Task prompt: Please reproduce exactly the line that carries "Lemma moved_lookup s" and all remaining lines through the last line of the data, and write nothing else.

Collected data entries
☆ ☆ ☆ ☆ ☆ ☆ ☆

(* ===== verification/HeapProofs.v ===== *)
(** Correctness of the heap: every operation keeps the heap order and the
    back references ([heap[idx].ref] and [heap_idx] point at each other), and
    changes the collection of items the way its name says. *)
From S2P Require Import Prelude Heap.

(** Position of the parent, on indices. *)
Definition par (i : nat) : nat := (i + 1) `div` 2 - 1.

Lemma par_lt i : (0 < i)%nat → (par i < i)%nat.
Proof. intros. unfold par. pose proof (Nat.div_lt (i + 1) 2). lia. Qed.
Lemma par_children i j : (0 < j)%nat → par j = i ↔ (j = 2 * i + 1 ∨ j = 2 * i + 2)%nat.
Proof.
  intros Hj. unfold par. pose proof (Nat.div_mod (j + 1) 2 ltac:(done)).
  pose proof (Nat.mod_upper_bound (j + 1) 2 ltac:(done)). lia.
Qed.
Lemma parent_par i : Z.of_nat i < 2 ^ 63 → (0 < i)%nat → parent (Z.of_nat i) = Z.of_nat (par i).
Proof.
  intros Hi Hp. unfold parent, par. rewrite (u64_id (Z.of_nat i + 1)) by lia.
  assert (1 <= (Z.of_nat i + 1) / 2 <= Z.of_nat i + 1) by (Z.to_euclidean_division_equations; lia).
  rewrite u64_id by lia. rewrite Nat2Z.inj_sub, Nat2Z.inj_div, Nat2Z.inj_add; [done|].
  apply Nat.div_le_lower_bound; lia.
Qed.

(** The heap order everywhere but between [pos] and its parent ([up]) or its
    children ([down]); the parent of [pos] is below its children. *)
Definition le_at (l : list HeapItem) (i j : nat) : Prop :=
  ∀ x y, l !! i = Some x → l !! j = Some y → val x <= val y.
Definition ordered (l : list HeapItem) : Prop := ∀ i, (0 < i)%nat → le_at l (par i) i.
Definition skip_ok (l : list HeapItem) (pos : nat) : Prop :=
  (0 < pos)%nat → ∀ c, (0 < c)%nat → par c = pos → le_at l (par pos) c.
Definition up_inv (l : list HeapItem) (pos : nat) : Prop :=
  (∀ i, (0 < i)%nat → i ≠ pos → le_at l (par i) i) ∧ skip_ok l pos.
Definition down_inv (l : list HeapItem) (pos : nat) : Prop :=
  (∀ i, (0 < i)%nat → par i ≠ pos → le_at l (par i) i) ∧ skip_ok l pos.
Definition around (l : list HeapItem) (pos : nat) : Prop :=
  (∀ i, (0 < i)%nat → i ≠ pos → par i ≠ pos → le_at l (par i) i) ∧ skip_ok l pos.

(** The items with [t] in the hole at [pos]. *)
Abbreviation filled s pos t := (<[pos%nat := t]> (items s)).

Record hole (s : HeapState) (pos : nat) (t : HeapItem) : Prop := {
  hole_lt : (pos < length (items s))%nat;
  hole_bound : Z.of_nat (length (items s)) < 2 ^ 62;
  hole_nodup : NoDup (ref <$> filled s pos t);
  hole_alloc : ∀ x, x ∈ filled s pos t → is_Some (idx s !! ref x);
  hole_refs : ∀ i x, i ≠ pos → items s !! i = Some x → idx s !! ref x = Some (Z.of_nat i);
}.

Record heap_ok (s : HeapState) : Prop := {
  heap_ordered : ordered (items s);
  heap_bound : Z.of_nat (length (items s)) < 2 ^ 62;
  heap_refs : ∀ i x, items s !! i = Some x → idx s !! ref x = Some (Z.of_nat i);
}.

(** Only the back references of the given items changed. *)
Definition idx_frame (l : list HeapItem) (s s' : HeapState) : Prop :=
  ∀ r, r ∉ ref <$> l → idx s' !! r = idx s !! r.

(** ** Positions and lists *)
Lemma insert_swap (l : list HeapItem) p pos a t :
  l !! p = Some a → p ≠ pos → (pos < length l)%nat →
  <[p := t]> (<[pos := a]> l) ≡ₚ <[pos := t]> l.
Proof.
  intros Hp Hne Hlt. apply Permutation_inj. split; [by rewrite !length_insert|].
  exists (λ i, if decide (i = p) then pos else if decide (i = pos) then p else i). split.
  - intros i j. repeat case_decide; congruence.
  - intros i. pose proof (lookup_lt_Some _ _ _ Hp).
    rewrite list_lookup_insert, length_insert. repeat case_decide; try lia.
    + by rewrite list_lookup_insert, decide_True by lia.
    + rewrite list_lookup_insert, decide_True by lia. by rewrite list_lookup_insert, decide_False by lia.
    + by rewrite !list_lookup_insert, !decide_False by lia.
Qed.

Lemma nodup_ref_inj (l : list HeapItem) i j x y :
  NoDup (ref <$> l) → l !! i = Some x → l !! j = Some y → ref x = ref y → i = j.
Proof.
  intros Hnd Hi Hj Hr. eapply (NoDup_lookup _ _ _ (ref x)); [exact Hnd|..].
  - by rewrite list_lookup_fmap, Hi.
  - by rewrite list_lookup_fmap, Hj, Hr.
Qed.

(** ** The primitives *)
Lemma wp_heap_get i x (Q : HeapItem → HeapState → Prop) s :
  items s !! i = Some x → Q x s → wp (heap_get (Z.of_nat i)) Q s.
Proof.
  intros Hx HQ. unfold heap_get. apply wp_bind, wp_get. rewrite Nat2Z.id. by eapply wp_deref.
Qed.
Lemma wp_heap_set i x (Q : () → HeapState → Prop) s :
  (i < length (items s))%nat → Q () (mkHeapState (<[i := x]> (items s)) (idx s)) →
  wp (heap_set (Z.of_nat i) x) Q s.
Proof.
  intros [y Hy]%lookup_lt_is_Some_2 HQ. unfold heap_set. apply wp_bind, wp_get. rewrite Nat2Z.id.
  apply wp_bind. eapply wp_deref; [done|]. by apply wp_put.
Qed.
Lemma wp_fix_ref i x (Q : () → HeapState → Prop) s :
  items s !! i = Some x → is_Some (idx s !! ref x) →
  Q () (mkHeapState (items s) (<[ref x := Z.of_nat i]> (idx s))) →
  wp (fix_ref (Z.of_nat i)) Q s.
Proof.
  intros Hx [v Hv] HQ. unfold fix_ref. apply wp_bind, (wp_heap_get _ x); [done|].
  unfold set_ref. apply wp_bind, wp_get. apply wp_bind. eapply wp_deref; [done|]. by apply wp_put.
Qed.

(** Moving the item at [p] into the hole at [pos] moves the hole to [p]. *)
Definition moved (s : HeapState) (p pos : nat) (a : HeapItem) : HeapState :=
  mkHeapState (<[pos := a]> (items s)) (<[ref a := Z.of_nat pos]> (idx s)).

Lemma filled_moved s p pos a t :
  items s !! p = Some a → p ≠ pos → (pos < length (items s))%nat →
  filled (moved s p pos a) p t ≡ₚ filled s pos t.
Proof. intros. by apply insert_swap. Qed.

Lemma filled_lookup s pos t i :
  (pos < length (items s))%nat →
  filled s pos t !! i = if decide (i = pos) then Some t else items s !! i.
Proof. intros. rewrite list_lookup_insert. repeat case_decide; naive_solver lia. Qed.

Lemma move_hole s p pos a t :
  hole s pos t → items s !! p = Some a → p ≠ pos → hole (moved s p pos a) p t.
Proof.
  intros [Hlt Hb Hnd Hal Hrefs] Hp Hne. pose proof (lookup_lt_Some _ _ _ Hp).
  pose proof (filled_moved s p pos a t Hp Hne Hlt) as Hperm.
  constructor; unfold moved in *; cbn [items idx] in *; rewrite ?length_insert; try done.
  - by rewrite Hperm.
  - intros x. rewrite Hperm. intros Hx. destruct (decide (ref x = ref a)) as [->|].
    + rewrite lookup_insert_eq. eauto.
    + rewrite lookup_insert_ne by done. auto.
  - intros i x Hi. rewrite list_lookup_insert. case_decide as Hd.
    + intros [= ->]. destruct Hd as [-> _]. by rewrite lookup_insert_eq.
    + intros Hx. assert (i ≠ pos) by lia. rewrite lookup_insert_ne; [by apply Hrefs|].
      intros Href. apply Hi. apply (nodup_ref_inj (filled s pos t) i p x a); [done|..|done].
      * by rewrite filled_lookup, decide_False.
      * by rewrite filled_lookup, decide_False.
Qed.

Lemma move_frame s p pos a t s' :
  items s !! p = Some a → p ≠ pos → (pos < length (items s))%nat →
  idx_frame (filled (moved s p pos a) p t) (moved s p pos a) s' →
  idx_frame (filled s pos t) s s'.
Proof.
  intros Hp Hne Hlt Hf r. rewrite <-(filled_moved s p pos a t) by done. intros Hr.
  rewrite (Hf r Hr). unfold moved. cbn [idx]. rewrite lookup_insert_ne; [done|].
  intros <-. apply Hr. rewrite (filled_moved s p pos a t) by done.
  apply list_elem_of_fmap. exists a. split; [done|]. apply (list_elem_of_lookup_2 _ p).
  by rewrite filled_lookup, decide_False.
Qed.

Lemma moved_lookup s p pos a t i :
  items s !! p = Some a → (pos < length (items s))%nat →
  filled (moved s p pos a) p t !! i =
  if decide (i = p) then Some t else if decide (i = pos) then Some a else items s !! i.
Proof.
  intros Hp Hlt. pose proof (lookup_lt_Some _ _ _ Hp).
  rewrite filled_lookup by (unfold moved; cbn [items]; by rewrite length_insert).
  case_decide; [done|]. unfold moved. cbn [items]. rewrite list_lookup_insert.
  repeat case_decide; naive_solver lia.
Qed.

☆ ☆ ☆ ☆ ☆ ☆ ☆

Solution to this exercise:
Lemma moved_lookup s p pos a t i :
  items s !! p = Some a → (pos < length (items s))%nat →
  filled (moved s p pos a) p t !! i =
  if decide (i = p) then Some t else if decide (i = pos) then Some a else items s !! i.
Proof.
  intros Hp Hlt. pose proof (lookup_lt_Some _ _ _ Hp).
  rewrite filled_lookup by (unfold moved; cbn [items]; by rewrite length_insert).
  case_decide; [done|]. unfold moved. cbn [items]. rewrite list_lookup_insert.
  repeat case_decide; naive_solver lia.
Qed.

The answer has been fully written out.